2. Interfacial Impedance Attribute: From Ideal Capacitance to Generalized Element. Early models often used a simple double-layer capacitor to represent the interface. Bisquert et al. generalized this by representing the electrolyte, electrode, and interface as generic complex impedances per unit length (\(z_1\), \(z_2\), and \(z_f\)), leading to a universal form:
$$Z = \frac{z_1 z_2}{z_1 + z_2} \left( L + \frac{2\lambda}{\sinh(L/\lambda)} \right) + \lambda \frac{z_1^2 z_2^2}{(z_1 + z_2)^2} \coth(L/\lambda), \quad \lambda = \sqrt{ \frac{z_f}{z_1 + z_2} }$$
In practice, a Constant Phase Element (CPE) is often used for \(z_f\) to account for the non-ideal, distributed nature of real interfaces, which is especially important in solid-state battery electrodes.

3. Boundary Conditions: Governing Current Pathways. The form of the TLM impedance response is critically dependent on boundary conditions, which define how ionic (\(i_1\)) and electronic (\(i_2\)) currents enter and leave the electrode. Gomadam et al. systematically analyzed three common configurations (blocking ionics, blocking electronics, symmetric), showing they produce distinctly different Nyquist plot shapes. This highlights that the electrode architecture (e.g., current collector placement, electrolyte contact) must be correctly represented in the model for accurate parameter extraction.

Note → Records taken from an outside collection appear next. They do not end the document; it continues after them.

(* ===== verification/Demo.v ===== *)
(** * A small file system

    Two groups of 32 blocks of 1 KiB and 16 inodes each, on which the theorems are
    instantiated: block 0 is the boot block, block 1 the super block, and the
    groups begin at the blocks 1 and 33. *)

From S2P Require Import Prelude Bits Kr Rsv Bitmap Alloc State Balloc BallocFacts.

#[global] Instance demo_bitops : BitOps := bitops_ref.
#[global] Instance demo_bitlaws : BitLaws demo_bitops := bitlaws_ref.
#[global] Instance demo_rbtree : RbTree := rbtree_ref.
#[global] Instance demo_rblaws : RbLaws demo_rbtree := rblaws_ref.
#[global] Instance demo_trylock : Trylock := true.
#[global] Instance demo_kernel : Kernel := {|
  sb_getblk_ok := fun _ => true;
  bh_read_ok := fun _ => true;
  kmalloc_ok := true;
  percpu_counter_read_positive := fun n => Z.max 0 n;
  capable_sys_resource := false;
  current_fsuid := 1000;
  in_group_p := fun _ => false;
  get_seconds := 1500000000;
  prandom_u32 := 5;
  dquot_alloc_block := fun _ _ => 0;
  dquot_initialize := fun _ => 0;
  dquot_alloc_inode := fun _ => 0;
  buffer_write_io_error := false;
  new_inode_ok := true;
  inode_init_owner := fun dir mode => (mode, 1000, i_gid dir);
  current_time := 1500000000;
  bdi_congested := false;
  current_pid := 7;
  kmalloc_addr := fun st => 1 + foldr Z.max 0 (map_to_list (rsv_store st)).*1;
  sb_issue_zeroout := fun _ _ => 0;
  truncate_page := fun _ _ => 0;
  iget_new_ok := true;
  bh_write_ok := fun _ => true;
  sync_inode_metadata := fun _ => 0;
|}.

(** The same kernel with another device: the blocks that can be read. *)
Definition reading (readable : Z -> bool) : Kernel := {|
  sb_getblk_ok := @sb_getblk_ok demo_kernel;
  bh_read_ok := readable;
  kmalloc_ok := @kmalloc_ok demo_kernel;
  percpu_counter_read_positive := @percpu_counter_read_positive demo_kernel;
  capable_sys_resource := @capable_sys_resource demo_kernel;
  current_fsuid := @current_fsuid demo_kernel;
  in_group_p := @in_group_p demo_kernel;
  get_seconds := @get_seconds demo_kernel;
  prandom_u32 := @prandom_u32 demo_kernel;
  dquot_alloc_block := @dquot_alloc_block demo_kernel;
  dquot_initialize := @dquot_initialize demo_kernel;
  dquot_alloc_inode := @dquot_alloc_inode demo_kernel;
  buffer_write_io_error := @buffer_write_io_error demo_kernel;
  new_inode_ok := @new_inode_ok demo_kernel;
  inode_init_owner := @inode_init_owner demo_kernel;
  current_time := @current_time demo_kernel;
  bdi_congested := @bdi_congested demo_kernel;
  current_pid := @current_pid demo_kernel;
  kmalloc_addr := @kmalloc_addr demo_kernel;
  sb_issue_zeroout := @sb_issue_zeroout demo_kernel;
  truncate_page := @truncate_page demo_kernel;
  iget_new_ok := @iget_new_ok demo_kernel;
  bh_write_ok := @bh_write_ok demo_kernel;
  sync_inode_metadata := @sync_inode_metadata demo_kernel;
|}.

Definition demo_es : kr_super_block := {|
  es_inodes_count := 32; es_blocks_count := 65; es_r_blocks_count := 0;
  es_free_blocks_count := 48; es_free_inodes_count := 18; es_first_data_block := 1;
  es_log_block_size := 0; es_log_frag_size := 0; es_blocks_per_group := 32;
  es_frags_per_group := 32; es_inodes_per_group := 16; es_mtime := 0; es_wtime := 0;
  es_mnt_count := 1; es_max_mnt_count := 20; es_magic := 0xEF53; es_state := KR_VALID_FS;
  es_errors := KR_ERRORS_CONTINUE; es_minor_rev_level := 0; es_lastcheck := 0;
  es_checkinterval := 0; es_creator_os := 0; es_rev_level := KR_DYNAMIC_REV;
  es_def_resuid := 0; es_def_resgid := 0; es_first_ino := KR_GOOD_OLD_FIRST_INO;
  es_inode_size := 128; es_block_group_nr := 0; es_feature_compat := 0;
  es_feature_incompat := KR_FEATURE_INCOMPAT_FILETYPE;
  es_feature_ro_compat := KR_FEATURE_RO_COMPAT_SPARSE_SUPER;
  es_uuid := repeat 0 16; es_default_mount_opts := 0; es_first_meta_bg := 0;
|}.

Definition demo_sbi : kr_sb_info := {|
  s_frag_size := 1024; s_frags_per_block := 1; s_inodes_per_block := 8;
  s_frags_per_group := 32; s_blocks_per_group := 32; s_inodes_per_group := 16;
  s_itb_per_group := 2; s_gdb_count := 1; s_desc_per_block := 32; s_groups_count := 2;
  s_overhead_last := 0; s_blocks_last := 0; s_mount_opt := KR_MOUNT_RESERVATION;
  s_sb_block := 1; s_resuid := 0; s_resgid := 0; s_mount_state := KR_VALID_FS;
  s_addr_per_block_bits := 8; s_desc_per_block_bits := 5; s_inode_size := 128;
  s_first_ino := KR_GOOD_OLD_FIRST_INO; s_next_generation := 7; s_debts := [0; 0];
  s_freeblocks_counter := 48; s_freeinodes_counter := 18; s_dirs_counter := 2;
|}.

(** A bitmap of 1024 bytes that begins with [l]. *)
Definition demo_map (l : list Z) : list Z := l ++ repeat 0 (1024 - length l).

(** The group 0 has the super block, the descriptors, two bitmaps, the inode table
    of two blocks and two blocks of files; the group 1 the same places. *)
Definition demo_desc : list kr_group_desc :=
  [GroupDesc 3 4 5 24 2 2; GroupDesc 35 36 37 24 16 0] ++ repeat no_desc 30.

(** Two files have a window: [9, 16] and [41, 48]; the third has an empty one. *)
Definition demo_rsv : rsvst := RsvSt
  (list_to_map [(0, ReserveWindowNode 0 0 (ReserveWindow 0 0));
                (1, ReserveWindowNode 8 0 (ReserveWindow 9 16));
                (2, ReserveWindowNode 8 0 (ReserveWindow 41 48));
                (3, ReserveWindowNode 8 0 (ReserveWindow 0 0))])
  (Node (Node Leaf 0 Leaf) 1 (Node Leaf 2 Leaf)).

Definition demo_info (group : Z) (w : option Z) : kr_inode_info := {|
  i_data := repeat 0 15; ei_flags := 0; i_faddr := 0; i_frag_no := 0; i_frag_size := 0;
  i_state := 0; i_file_acl := 0; i_dir_acl := 0; i_dtime := 0; i_block_group := group;
  i_block_alloc_info := (fun a => BlockAllocInfo a 0 0) <$> w; i_dir_start_lookup := 0;
|}.
Definition demo_inode (ino mode : Z) (w : option Z) : inode := {|
  i_ino := ino; i_mode := mode; i_uid := 0; i_gid := 0; i_nlink := 1; i_size := 1024;
  i_blocks := 2; i_atime := 0; i_mtime := 0; i_ctime := 0; i_generation := 1; i_version := 1;
  i_flags := 0; i_rdev := 0; KR_I := demo_info 0 w;
|}.

Definition demo : krfs := {|
  fs_flags := 0; fs_blocksize_bits := 10; fs_es := demo_es; fs_sbi := demo_sbi;
  fs_desc := [Some demo_desc];
  fs_bufs := list_to_map
    [(3, demo_map [255; 0; 0; 0]); (4, demo_map [255; 63]);
     (35, demo_map [255; 0; 0; 0]); (36, demo_map [0; 0])];
  fs_uptodate := {[3; 4; 35; 36]};
  fs_rsv := demo_rsv;
  fs_inodes := list_to_map [(2, demo_inode 2 (S_IFDIR + 493) None);
    (12, demo_inode 12 (S_IFREG + 420) (Some 1)); (13, demo_inode 13 (S_IFREG + 420) (Some 2));
    (14, demo_inode 14 (S_IFREG + 420) (Some 3))];
  fs_trace := [];
|}.

(** The answer of a run, and the final state of one that returns. *)
(** The answer of a run. *)
Definition answer {S A} (m : M S A) (s : S) : option A :=
  match m s with Ret a _ => Some a | Stop _ => None end.

(** Deciding a property of the first integers. *)
Lemma upto_ind (P : Z -> Prop) (n : nat) :
  Forall P (Z.of_nat <$> seq 0 n) -> forall g, 0 <= g < Z.of_nat n -> P g.
Proof.
  intros HF g Hg. rewrite Forall_forall in HF. apply HF.
  apply list_elem_of_fmap. exists (Z.to_nat g). split; [lia|]. apply elem_of_seq. lia.
Qed.

Lemma demo_rsv_wf : rsv_wf demo_rsv.
Proof.
  split; [split| | |]; try done.
  - repeat constructor.
  - repeat constructor; unfold valid_window; vm_compute; done.
  - intros n Hn. change (wins demo_rsv) with [0; 1; 2]. unfold rsv_at, demo_rsv. simpl.
    destruct (decide (n = 1)) as [->|]; [split; [done|]; intros; set_solver|].
    destruct (decide (n = 2)) as [->|]; [split; [done|]; intros; set_solver|].
    destruct (decide (n = 3)) as [->|]; [split; [set_solver|done]|].
    unfold rsv_head in Hn. rewrite !lookup_insert_ne by done. rewrite lookup_empty. simpl.
    split; [set_solver|done].
Qed.

Lemma demo_group_ok : forall g, 0 <= g < 2 -> group_ok (core_of demo) g.
Proof.
  apply (upto_ind _ 2). repeat constructor; try (vm_compute; by eauto); vm_compute; try done; by eexists.
Qed.

Lemma demo_core_ok : core_ok (core_of demo).
Proof.
  split; try (vm_compute; done); try (vm_compute; split; done).
  - repeat constructor. by eexists.
  - exact demo_group_ok.
Qed.

Lemma demo_desc_at : group_desc (core_of demo) 0 = GroupDesc 3 4 5 24 2 2 /\
  group_desc (core_of demo) 1 = GroupDesc 35 36 37 24 16 0.
Proof. by vm_compute. Qed.
Lemma demo_maps : block_bitmap (core_of demo) 0 = demo_map [255; 0; 0; 0] /\
  block_bitmap (core_of demo) 1 = demo_map [255; 0; 0; 0].
Proof. by vm_compute. Qed.

(** The places of the metadata. *)
Lemma demo_metadata g b : 0 <= g < 2 -> metadata (core_of demo) g b ->
  2 + 32 * g <= b - 1 < 6 + 32 * g.
Proof.
  destruct demo_desc_at as [H0 H1]. intros Hg Hm.
  assert (g = 0 \/ g = 1) as [->| ->] by lia; unfold metadata in Hm;
    rewrite ?H0, ?H1 in Hm; change (c_itb (core_of demo)) with 2 in Hm; simpl in Hm; lia.
Qed.

Lemma demo_marked_bits j : 0 <= j < 8 -> bit (demo_map [255; 0; 0; 0]) j = true.
Proof. apply (upto_ind (fun j => bit (demo_map [255; 0; 0; 0]) j = true) 8). by repeat constructor. Qed.

Lemma demo_ok : blocks_ok (core_of demo).
Proof.
  destruct demo_maps as [M0 M1]. split; [exact demo_core_ok| |].
  - intros g Hg. change (c_ngroups (core_of demo)) with 2 in Hg. split.
    + intros b Hb. pose proof (demo_metadata g b Hg Hb) as Hm.
      assert (block_bitmap (core_of demo) g = demo_map [255; 0; 0; 0]) as ->
        by (assert (g = 0 \/ g = 1) as [->| ->] by lia; done).
      apply demo_marked_bits. unfold State.group_first.
      change (c_bpg (core_of demo)) with 32. change (c_fdb (core_of demo)) with 1. lia.
    + intros j Hj. exfalso. unfold group_size, State.group_first in Hj.
      change (c_bpg (core_of demo)) with 32 in Hj. change (c_fdb (core_of demo)) with 1 in Hj.
      change (c_nblocks (core_of demo)) with 65 in Hj. lia.
  - apply (upto_ind (accounted (core_of demo)) 2). repeat constructor; vm_compute; done.
Qed.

4. Multi-Scale Integration: From Single Particle to Full Electrode. A significant advancement was the integration of particle-level kinetics into the porous electrode model. Meyers et al. developed an impedance model for a single intercalation particle, including solid-state diffusion and interfacial film resistance. This “single particle model” was then upscaled to a full porous electrode TLM by considering a distribution of particle sizes, creating a multi-scale framework that connects local chemistry to macroscopic electrode behavior.

5. Charge Transport Driving Force: From Potential to Electrochemical Potential. In concentrated solutions and mixed conductors, the correct driving force for charge transport is the gradient of the electrochemical potential, not just the electrostatic potential. Advanced TLMs for solid-state battery electrodes incorporate this by using electrochemical potentials for ions and electrons, providing a more thermodynamically consistent description of charge transfer and space-charge layer effects at interfaces.

6. Modeling Framework: From Volume Averaging to Non-Equilibrium Thermodynamics. Traditional porous electrode theory relies on volume-averaged conservation equations. More recent approaches employ non-equilibrium thermodynamics, providing a rigorous foundation that naturally extends the Butler-Volmer equation and accounts for coupled phenomena. This framework is particularly suited for describing the complex interplay of forces in insertion electrodes.

7. Optimal Transport Pathways in Composites. A critical concept for composite electrodes in solid-state batteries is the characteristic conduction path length. Zhu et al. defined parameters \(L^*_{eon}\) and \(L^*_{ion}\) representing the optimal distance an electron or ion must travel through its respective conducting phase (active material or solid electrolyte) to reach a reaction site. The relationship between these lengths dictates the electrode’s rate-limiting process and guides microstructure design, as illustrated in the following conceptual table.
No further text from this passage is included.